Figure 1.

NK cells from IBD patients have cytotoxic defects and altered phenotype. [A] Different effector to target [E:T] ratios of freshly isolated PBMCs from IBD patients and controls were incubated with K562 cells stained with Calcein-AM. Cytotoxicity was detected by quantification of fluorescence released in the media.
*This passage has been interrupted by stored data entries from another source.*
(* ===== verification/EngineTheorems.v ===== *)
(** * The fixed point of the path engine *)
From S2P Require Import Prelude PyValue PyText PyRegex PyFiles PyInt Bytes Disassembly StackFrame LinkedInputs Interval Program Iterate Engine ProgramTheorems Rv32 IntervalTheorems TransferTheorems RefineTheorems.

(** ** The order on abstract states *)
Definition le_value (a b : absval) : Prop :=
  match a, b with _, None => True | Some s, Some t => s ⊆ t | None, Some _ => False end.
Definition le_regs (a b : regfile) : Prop := forall r, le_value (reg_at r a) (reg_at r b).
Definition le_facts (a b : facts) : Prop :=
  forall key v, b !! key = Some v -> exists u, a !! key = Some u /\ le_value u v.
Definition le_state (s t : astate) : Prop :=
  le_regs (as_regs s) (as_regs t) /\ le_facts (as_memory s) (as_memory t).

#[export] Instance le_value_preorder : PreOrder le_value.
Proof.
  split.
  - intros [s|]; simpl; [done|done].
  - intros [a|] [b|] [c|]; simpl; try done. intros; by etrans.
Qed.
#[export] Instance le_state_preorder : PreOrder le_state.
Proof.
  split.
  - intros s. split; [by intros r|]. intros key v Hv. exists v. by split.
  - intros s t u [Hr Hm] [Hr' Hm']. split; [intros r; exact (transitivity (Hr r) (Hr' r))|].
    intros key v Hv. destruct (Hm' _ _ Hv) as (w & Hw & ?). destruct (Hm _ _ Hw) as (x & Hx & ?).
    exists x. split; [done|]. by eapply transitivity.
Qed.
Lemma bounded_pop item todo st : bounded_graph st -> gs_todo st = item :: todo ->
  (vi_function item ∈ graph_functions /\ vi_context item ∈ contexts callbacks
    /\ List.last (vi_ancestors item) "" ∈ fn_name root :: (fn_name <$> graph_functions))
  /\ (forall it, it ∈ todo -> it ∈ gs_todo st)
  /\ forall st', gs_todo st' = todo -> gs_visited st' = gs_visited st -> bounded_graph st' /\ 0 <= graph_measure st' < graph_measure st.
Proof.
  intros [Hi [Hn Hk]] Ht. assert (Hin : forall it, it ∈ todo -> it ∈ gs_todo st) by (intros; rewrite Ht; by right).
  split; [apply Hi; rewrite Ht; by left|]. split; [done|]. intros st' Ht' Hv'. split.
  - split; [|by rewrite Hv']. intros it Hit. apply Hi, Hin. by rewrite <- Ht'.
  - unfold graph_measure. rewrite Ht, Ht', Hv'. pose proof (keys_bound _ Hn Hk).
    pose proof (foldr_max_nonneg (fun fn => Z.of_nat (length (call_sites fn)) * site_pushes by_addr callbacks) graph_functions).
    change (0 <= item_pushes by_addr callbacks hook) in H0. cbn [length]. nia.
Qed.

Lemma graph_bounded_step st st' : bounded_graph st -> step st = inl st' -> bounded_graph st' /\ 0 <= graph_measure st' < graph_measure st.
Proof.
  intros Hb. unfold graph_step. destruct (gs_todo st) as [|item todo] eqn:Ht; [done|].
  destruct (bounded_pop _ _ _ Hb Ht) as ((Hfn & Hctx & Hpar) & Hin & Hpop).
  destruct (bool_decide (fn_name _ ∈ _)); [intros [= <-]; by apply Hpop|].
  case_bool_decide as Hkey; [intros [= <-]; by apply Hpop|].
  set (fn := vi_function item) in *. set (key := (fn_name fn, _, vi_context item)) in *.
  destruct (analyze_frame _ _ _) as [report|]; [|done]. intros [= <-].
  set (st1 := add_visit key (with_todo todo st)). destruct Hb as [Hi [Hn Hk]].
  assert (Hkey1 : forall k, k ∈ key :: gs_visited st -> k ∈ key_space).
  { intros k [->|?]%elem_of_cons; [|by apply Hk]. apply elem_of_key_space; [|done..]. by apply list_elem_of_fmap_2. }
  assert (Hn1 : NoDup (key :: gs_visited st)) by by constructor.
  pose proof (adds_then _ _ _ _ _ (adds_then _ _ _ _ _ (adds_frame (fn_name fn) (Analyzed report) st1) (frame_notes_adds (fn_name fn) report _))
    (visit_sites_adds fn (vi_ancestors item) (vi_context item) (call_sites fn) _)) as [Htodo _ Hvis _].
  set (st3 := foldl _ _ (call_sites fn)) in *. change (gs_todo st1) with todo in Htodo. change (gs_visited st1) with (key :: gs_visited st) in Hvis.
  pose proof (length_sites_items fn (vi_ancestors item) _ Hfn Hctx) as Hlen. pose proof (keys_bound _ Hn1 Hkey1) as Hsize.
  split.
  - split; [|by rewrite Hvis]. intros it. rewrite Htodo, elem_of_app, elem_of_reverse. intros [Hit|Hit]; [|by apply Hi, Hin].
    apply elem_of_sites_bind in Hit as (s & _ & (target & -> & Htarget)%list_elem_of_fmap). split_and!.
    + by eapply site_targets_functions.
    + by apply target_context_contexts, site_names_contexts.
    + cbn [target_item vi_ancestors]. rewrite List.last_last. right. by apply list_elem_of_fmap_2.
  - unfold graph_measure. rewrite Htodo, Hvis, Ht, length_app, length_reverse. cbn [length] in *. nia.
Qed.

Lemma graph_bounded_start frame : bounded_graph (start_graph root hook frame) /\ graph_measure (start_graph root hook frame) < graph_bound by_addr callbacks hook.
Proof.
  unfold start_graph. set (st := GraphState _ _ _ _ _ _ _ _).
  pose proof (frame_notes_adds (fn_name root) frame st) as [Ht _ Hv _].
  change (gs_todo (frame_notes (fn_name root) frame st) = [VisitItem hook [fn_name root] [] false]) in Ht.
  change (gs_visited (frame_notes (fn_name root) frame st) = []) in Hv. split.
  - split; [|rewrite Hv; split; [constructor|by intros ? ?%elem_of_nil]]. intros item. rewrite Ht.
    intros ->%list_elem_of_singleton. split_and!; by left.
  - unfold graph_measure. rewrite Ht, Hv, length_key_space. unfold graph_bound. cbn [length]. lia.
Qed.

Lemma traversal_ends frame : exists st, run_loop step (depth_for (graph_bound by_addr callbacks hook)) (start_graph root hook frame) = Some (Some st)
  /\ traced st /\ gs_todo st = [].
Proof.
  destruct (graph_bounded_start frame) as [Hb Hm].
  assert (Hnn : 0 <= graph_bound by_addr callbacks hook).
  { destruct Hb as [_ [Hn Hk]]. pose proof (keys_bound _ Hn Hk).
    pose proof (foldr_max_nonneg (fun fn => Z.of_nat (length (call_sites fn)) * site_pushes by_addr callbacks) graph_functions).
    change (0 <= item_pushes by_addr callbacks hook) in H0. unfold graph_bound. nia. }
  destruct (run_loop_total step bounded_graph graph_measure (depth_for (graph_bound by_addr callbacks hook)) (start_graph root hook frame)) as [r Hr].
  - intros. by apply graph_bounded_step.
  - done.
  - pose proof (depth_for_enough _ Hnn). lia.
  - rewrite Hr. apply (run_loop_inv step traced (fun r => exists st, r = Some st /\ traced st /\ gs_todo st = [])) in Hr
      as (st & -> & Htr & Ht); [by exists st| | |apply start_traced].
    + intros. by eapply step_traced.
    + intros s r' Hs (st & -> & -> & ?)%step_end. by exists s.
Qed.

(** ** The report *)
Lemma elem_of_set_by {A B} `{EqDecision B} (key : A -> B) (x y : A) l : y ∈ set_by key x l -> y = x \/ y ∈ l.
Proof.
  induction l as [|z l IH]; simpl; [intros ->%list_elem_of_singleton; by left|].
  case_bool_decide; intros [->|Hin]%elem_of_cons; [by left|right; by right|right; by left|].
  destruct (IH Hin) as [->|?]; [by left|right; by right].
Qed.
Lemma set_by_id {A} `{EqDecision A} (x y : A) l : y ∈ set_by id x l <-> y = x \/ y ∈ l.
Proof.
  split; [apply elem_of_set_by|]. induction l as [|z l IH]; simpl; [intros [->|Hin]; [by left|by apply elem_of_nil in Hin]|].
  case_bool_decide as Hz; cbn [id] in Hz.
  - subst z. intros [->|[->|Hin]%elem_of_cons]; [by left|by left|by right].
  - intros [->|[->|Hin]%elem_of_cons]; [right; apply IH; by left|by left|right; apply IH; by right].
Qed.
Lemma unique_by_id {A} `{EqDecision A} (x : A) l : x ∈ unique_by id l <-> x ∈ l.
Proof.
  unfold unique_by. cut (forall d, x ∈ foldl (fun d x => set_by id x d) d l <-> x ∈ d \/ x ∈ l).
  { intros H. rewrite H. split; [by intros [?%elem_of_nil|?]|by right]. }
  induction l as [|y l IH]; intros d; cbn [foldl]; [|rewrite IH, set_by_id, elem_of_cons; tauto].
  split; [by left|by intros [?|?%elem_of_nil]].
Qed.
Lemma elem_of_exact_edges e l : e ∈ exact_edges l <-> e ∈ l /\ ce_resolution e = Exact.
Proof. unfold exact_edges. rewrite elem_of_filterb, bool_decide_eq_true. done. Qed.
End graph.
Lemma prove_accepts_closed_witness :
  exists rep, prove_firmware = Ok rep /\ rp_maximum rep = 80 /\ rp_controls rep <> [] /\ 0 <= rp_headroom rep.
Proof.
  destruct firmware_accepted as (rep & Hrun & Hmax). exists rep. split; [exact Hrun|]. split; [exact Hmax|].
  destruct (prove_accepts_closed _ _ _ _ _ _ _ _ Hrun) as (x & q & init & _ & _ & _ & _ & _ & _ & Hne & _ & _ & _ & _ & Hroom).
  by split.
Defined.

(** The main task at the application's entry. *)
Definition task_base : Z := 0x40802000.
Definition no_entry : nat -> Z := fun _ => 0.
Definition at_entry : machine :=
  Machine (fun r => if Nat.eqb r 2 then task_base - 48 else if Nat.eqb r 10 then 0x9000 else 0) (fun _ => 0).
Definition after_push : machine := Machine (set_register 2 (task_base - 64) (mc_regs at_entry)) (fun _ => 0).

Definition stands_check (base : Z) (entry : nat -> Z) (x w : Z) : bool :=
  if is_constant x then w =? mask32 x
  else if is_address x then w =? mask32 (base + x)
  else (x =? RETURN) && (w =? entry 1%nat) || existsb (fun r => (x =? RETURN - Z.of_nat r) && (w =? entry r)) SAVED.
Definition described_check (base : Z) (entry : nat -> Z) (regs : regfile) (R : registers) : bool :=
  Nat.eqb (length regs) 32 && forallb (fun r => match reg_at r regs with
    | Some s => existsb (fun x => stands_check base entry x (R r)) (elements s) | None => true end) (seq 0 32).

Lemma stands_check_sound base entry x w : stands_check base entry x w = true -> stands_for base entry x w.
Proof.
  unfold stands_check, stands_for. destruct (is_constant x); [lia|]. destruct (is_address x); [lia|].
  intros [H|H]%orb_true_iff; [left; lia|right]. apply existsb_elem in H as (r & Hr & H). exists r. split; [done|lia].
Qed.
Lemma described_check_sound base entry regs R : described_check base entry regs R = true -> describes_regs base entry regs R.
Proof.
  unfold described_check. intros [Hl%Nat.eqb_eq H]%andb_true_iff r. rewrite forallb_elem in H. destruct (decide (r < 32)%nat).
  - assert (Hr : r ∈ seq 0 32) by (apply elem_of_seq; lia). specialize (H _ Hr). unfold describes_value.
    destruct (reg_at r regs) as [s|]; [|done]. apply existsb_elem in H as (x & Hx%elem_of_elements & H).
    exists x. split; [done|by apply stands_check_sound].
  - by rewrite reg_at_beyond by lia.
Qed.

Lemma firmware_words x : x ∈ addresses firmware -> 0 <= x < WORD.
Proof.
  intros Hx. assert (Hall : forallb (fun x => (0 <=? x) && (x <? WORD)) (elements (addresses firmware)) = true) by (vm_compute; reflexivity).
  rewrite forallb_elem in Hall. specialize (Hall x). rewrite elem_of_elements in Hall. specialize (Hall Hx). lia.
Qed.
Lemma firmware_keyed : keyed_functions firmware.
Proof. exact (keyed_program_of firmware_functions). Qed.
Lemma at_entry_words : words (mc_regs at_entry).
Proof. split; [done|]. intros r. simpl. unfold task_base, WORD. destruct (Nat.eqb r 2), (Nat.eqb r 10); lia. Qed.
Lemma after_push_words : words (mc_regs after_push).
Proof.
  split; [done|]. intros r. pose proof (proj2 at_entry_words r). unfold after_push, set_register. cbn [mc_regs].
  destruct (Nat.eqb r 2); [unfold task_base, WORD; simpl; lia|done].
Qed.

Lemma zero_bytes (x : Z) : 0 <= (fun _ : Z => 0) x < 256.
Proof. lia. Qed.
Lemma firmware_machine R : words R -> machine_ok firmware (Machine R (fun _ => 0)).
Proof.
  intros HR. split; [exact HR|exact zero_bytes|]. intros ptr size _.
  assert (Hnone : program_read firmware ptr size = None) by reflexivity. by rewrite Hnone.
Qed.

(** The exploration of the firmware, checked: the caller state describes the machine,
    and the activation of the interval is describable. *)
Definition firmware_check (x : exploration) : bool :=
  let rq := interval_request (xp_roots x) (xp_seed x) (xp_cut x) in
  (rt_entry (xp_roots x) =? 0x500) && (xp_cut x =? 0x50E) && described_check task_base no_entry (xp_seed x).1 (mc_regs at_entry)
  && bool_decide ((xp_seed x).2 = ∅)
  && match enter ascii_only 0x500 (xp_start x) with
     | Ok (fn, e1) => describable_run firmware (run_activation ascii_only id (analyze ascii_only id 19) rq (fn_name fn) 0x500 e1)
     | _ => false
     end.

Lemma firmware_push rq ac e2 : describable_run firmware (Ok (ac, e2)) = true -> rq_stop_pcs rq = [0x50E] ->
  reaches task_base no_entry rq firmware ac e2 (0x500, at_entry) (0x502, after_push).
Proof.
  intros Hdes Hstop.
  assert (Hins : exists ins, pr_instructions firmware !! 0x500 = Some ins /\ is_push "-16" ins = true)
    by (eexists; split; vm_compute; reflexivity).
  destruct Hins as (ins & Hins & Hpush). destruct (push_step 0x500 "-16" (-16) ins at_entry Hpush) as (Hstep & Hlin & Hsize); [done..|].
  replace 0x502 with (0x500 + ins_size ins) by by rewrite Hsize.
  apply linear_reaches; [exact Hins|exact Hlin|exact Hstep|exact Hdes| |].
  - rewrite Hstop. by intros ?%list_elem_of_singleton.
  - exact (firmware_machine _ after_push_words).
Qed.

(** One line: it is where the epoch ends, or it is part of it. *)
Definition epoch_line (st : epoch_state) (line : list Z) : prun (epoch_state + Z) :=
  let offset := ep_offset st in
  let boundary := has_bytes "ESP-ROM:" line in
  if (boundary && (ep_rom_seen st || ep_activity st)) || (negb boundary && has_bytes "rst:0x" line && ep_activity st)
  then Ok (inr offset)
  else
    let rom_seen := ep_rom_seen st || boundary in
    let text := strip_ascii line in
    check (rom_seen || bool_decide (text = []) || existsb (fun p => starts_with (string_bytes p) text) preamble) EpochNoBoundary ;;
    let activity := ep_activity st || has_bytes "AXOLOTY_HEAP_CAL_V1" line in
    let next := offset + len line in
    let row := match from_brace line with Some l => default [] (json_row (strip_ascii l)) | None => [] end in
    if py_eq (get "runId" row) (PStr "embedded-swift-smoke-v2")
    then
      if py_eq (get "caseId" row) (PStr "boot") && activity && bool_decide (is_Some (ep_completion st)) then Ok (inr offset)
      else if py_eq (get "caseId" row) (PStr "completion") && py_eq (get "status" row) (PStr "completed")
      then match ep_completion st with
           | Some _ => Raise EpochDuplicate
           | None => Ok (inl (EpochState next rom_seen true (Some next)))
           end
      else Ok (inl (EpochState next rom_seen true (ep_completion st)))
    else Ok (inl (EpochState next rom_seen activity (ep_completion st))).

Fixpoint epoch_lines (st : epoch_state) (lines : list (list Z)) : prun (epoch_state * option Z) :=
  match lines with
  | [] => Ok (st, None)
  | line :: lines =>
      next ← epoch_line st line;
      match next with inl st => epoch_lines st lines | inr stop => Ok (st, Some stop) end
  end.

Definition first_epoch (raw : list Z) : prun epoch :=
  r ← epoch_lines (EpochState 0 false false None) (split_keep raw []);
  let '(st, stopped) := r in
  let stop := default (len raw) stopped in
  match ep_completion st with
  | Some completion =>
      check (ep_rom_seen st && (completion <=? stop)) EpochIncomplete ;;
      Ok (Epoch (take (Z.to_nat stop) raw) stop completion (len raw - stop))
  | None => Raise EpochIncomplete
  end.
End epoch.

(** ** The product sources and the device *)
Section sources.
(** [git show revision:name], [None] when it fails, and the files of the checkout. *)
Context (show : string -> option (list Z)) (checkout : string -> option (list Z)) (sha256 : list Z -> string).

Definition source_hash (name : string) : prun (string * string) :=
  match show name with
  | None => Crash OSError
  | Some original =>
      match checkout name with
      | None => Crash OSError
      | Some actual => check (bool_decide (actual = original)) (SourceDiffers name) ;; Ok (name, sha256 actual)
      end
  end.
(** The digest of the sources, as the text [dumps] makes of their sorted digests. *)
Definition source_identity (dumps : list (string * string) -> list Z) (listed : option (list string)) : prun string :=
  match listed with
  | None => Crash OSError
  | Some names =>
      hashes ← map_outcome source_hash (List.filter (fun name => negb (String.eqb name "")) names);
      Ok (sha256 (dumps (dict_of hashes)))
  end.
End sources.

(** [s.replace(old, new)] for an [old] that is not empty. *)
Fixpoint replace_at (fuel : nat) (old new s : string) : string :=
  match fuel, s with
  | S fuel, String a s' =>
      if String.prefix old s then new +:+ replace_at fuel old new (String.substring (String.length old) (String.length s) s)
      else String a (replace_at fuel old new s')
  | _, _ => s
  end.
Definition replace_text (old new s : string) : string := replace_at (String.length s) old new s.

(** [text in v] *)
Definition text_in (text : string) (v : pyval) : prun bool :=
  match v with
  | PStr s => Ok (contains text s)
  | PList l => Ok (existsb (fun x => py_eq (PStr text) x) l)
  | PDict d => Ok (has_key text d)
  | _ => Crash TypeError
  end.

Section device.
(** [str.lower] *)
Context (lower : string -> string).
Definition lower_text (v : pyval) : prun string := match v with PStr s => Ok (lower s) | _ => Crash AttributeError end.
Definition nested (outer inner : string) (d : dict) : prun pyval := get_attr inner (get_default outer (PDict []) d).

Definition board_mac (manifest : dict) : prun string :=
  (fun s => replace_text ":ff:fe:" ":" s) <$> lower_text (get_default "mac" (PStr "") manifest).

Definition validate_device (manifest producer receipt : dict) (profile bin_hash : string) (firmware core : dict) : prun string :=
  image ← nested "artifact" "sha256" producer;
  check (py_eq image (PStr bin_hash)) DeviceProducer ;;
  revision ← nested "firmware" "revision" producer;
  selected ← item "revision" firmware;
  check (py_eq revision selected) DeviceProducer ;;
  sha ← nested "core" "sha" producer;
  core_sha ← item "sha" core;
  check (py_eq sha core_sha) DeviceProducer ;;
  rows ← (v ← item "devices" receipt; match dicts v with Some rows => Ok rows | None => Crash AttributeError end);
  match List.filter (fun row => py_eq (get "profile" row) (PStr (selected_profile profile))) rows with
  | [] => Crash IndexError
  | row :: _ =>
      mac ← board_mac manifest;
      check (py_eq (get "chip" manifest) (PStr "esp32c6")) BoardMismatch ;;
      described ← text_in "revision v0.0" (get_default "chipDescription" (PStr "") manifest);
      check (described && is_true (get "queried" manifest) && negb (String.eqb mac "")) BoardMismatch ;;
      board ← lower_text (get_default "boardBaseMac" (PStr "") row);
      check (String.eqb mac board && py_eq (get "source" row) selected && py_eq (get "coreRevision" receipt) core_sha
             && py_eq (get "smokePassed" row) (PInt 312) && py_eq (get "failed" row) (PInt 0)
             && py_eq (get "calibrationControlsPassed" row) (PInt 6)) BoardMismatch ;;
      Ok mac
  end.
End device.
Left: E:T ratio of 5:1; right: E:T ratio of 10:1 [n = 4–6]. [B] Flow-cytometry analysis of the production of granzyme B (mean fluorescence intensity [MFI]) of freshly isolated CD56^bright cells and CD56^dim cells from patients and controls [n = 12–16]. [C] Frequency and expression [MFI] of IFN-γ on CD56^bright cells [left panel] or CD56^dim cells [right panel] from patients and controls left unstimulated or stimulated for 18 h with IL-12 plus IL-15 cytokine combination [n = 14]. [D] Expression [MFI] of IL-17A [upper panel] and frequency [lower panel] of CD56^bright and CD56^dim cells of patients and controls [n = 17]. [E] Expression [MFI] of TNF-α [upper panel] and frequency [lower panel] of CD56^bright and CD56^dim cells of patients and controls [n = 11]. [F] Frequency of CD71 expression on CD56^bright cells and CD56^dim cells of patients and controls [n = 13]. Bars show the average value ± SEM. Samples were compared using a Student t test or two-way ANOVA as appropriate. *p < 0.05, **p < 0.01, ***p < 0.001.